The above applications are widespread and TRIP has a presence on them all! They all offer a way of TRIP to reach out to users and those with a shared interest. It’s the blog that gives me the greatest worry, as I feel I should blog more regularly. There’s no external pressure, I just feel I should blog once a week.
However, there lies the problem – I see blogs, Facebook and twitter in a different light. Our Facebook presence gets the most attention and I think that’s due to the size of the posts (so I post more) and the possibly more interactive audience on Facebook (where it’s very easy to interact – just press a button).
I see the blog as a place for publishing longer pieces, twitter for very small and Facebook in between. This medium size suits me as I’m not a big writer, if I can say something in 50 words I’ll do so, as opposed to some who’d prefer to use 500.
But, perhaps I need to precis what I’ve written on Facebook, here in the blog, so the blog audience doesn’t ‘miss out’.
So, since the last blog article I’ve ‘Facebooked’:
- I went and gave a hands on workshop at a CEBM training conference. Once nice bit of feedback, from a clinician was – ‘before I found TRIP I was ploughing the field with a trowel, now I’m using a tractor’.
- Reported on a meeting with the lovely Glycosmedia.
- Revealed that we’ve now got 3,172 medical videos in TRIP.
- It looks like we’re very close to secure an African version of TRIP, which I’m very excited about and follows on from our crowdsourcing of evidence for the developing world.

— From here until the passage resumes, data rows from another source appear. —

Definition handle_vector_search (sqrtf : f32 -> f32) (data : list Z) (v : service) : list Z * service :=
  let emb_ptr := read_u64 data 8 in
  let threshold := from_bits (read_u32 data 16) in
  let result_ptr := read_u64 data 24 in
  if valid_ptr emb_ptr 1536 && valid_ptr result_ptr 320 then
    let query := Embedding_from_bytes (bytes_in emb_ptr 1536 v) in
    let results := search_by_vector sqrtf query threshold (sstore v) in
    (reply_of 0 (to_le_bytes 8 (Z.of_nat (length results))), write_vec_results result_ptr results v)
  else (reply_of 2 (to_le_bytes 8 0), v).

Definition handle_store_vec (data : list Z) (v : service) : list Z * service :=
  let ptr := read_u64 data 8 in
  let len := read_u64 data 16 in
  let emb_ptr := read_u64 data 24 in
  if valid_ptr ptr len && (0 <? len) && valid_ptr emb_ptr 1536 then
    let e := Embedding_from_bytes (bytes_in emb_ptr 1536 v) in
    let '(r, s) := store_full (bytes_in ptr len v) None (Some e) (sstore v) in
    let v := mk_service (smem v) s in
    match r with
    | Ok h => (reply_of 0 (take 24 h), v)
    | Err _ => (reply_of 1 (replicate 24 0), v)
    end
  else (reply_of 2 (replicate 24 0), v).

(** One round of [main]: the reply to a message, none for an unknown operation. *)
Definition serve_message (sqrtf : f32 -> f32) (data : list Z) (v : service) : outcome (option (list Z) * service) :=
  let answer (r : list Z * service) := mret (Some r.1, r.2) in
  let op := read_u64 data 0 in
  if op =? 100 then answer (handle_store data v)
  else if op =? 101 then r ← handle_retrieve data v; answer r
  else if op =? 102 then answer (handle_store_meta data v)
  else if op =? 103 then answer (handle_search_tag data v)
  else if op =? 104 then answer (handle_query data v)
  else if op =? 105 then answer (handle_vector_search sqrtf data v)
  else if op =? 106 then answer (handle_store_vec data v)
  else mret (None, v).

(** The messages [main] receives, in order, after its start. *)
Fixpoint serve_all (sqrtf : f32 -> f32) (msgs : list (list Z)) (v : service) : outcome (list (option (list Z)) * service) :=
  match msgs with
  | [] => mret ([], v)
  | m :: rest => '(r, v) ← serve_message sqrtf m v; '(rs, v) ← serve_all sqrtf rest v; mret (r :: rs, v)
  end.

End Store.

- We had a little twitter experiment with the European Respiratory Society.
- Highlighted that a training course was being undertaken in Chile as we had 20 registrations from Chile in the space of ten minutes.
- Finally, reported on a ‘spring clean’ of all the UK Royal College’s clinical guidelines to fix broken URLs and to ensure the content was actually fresh.
Having summarised the Facebook activity I think it works quite well! It’s good to see a summary of our activity. Now, I must rush – I’ve got a meeting with our techie (Phil) and designers about our new project – TILT!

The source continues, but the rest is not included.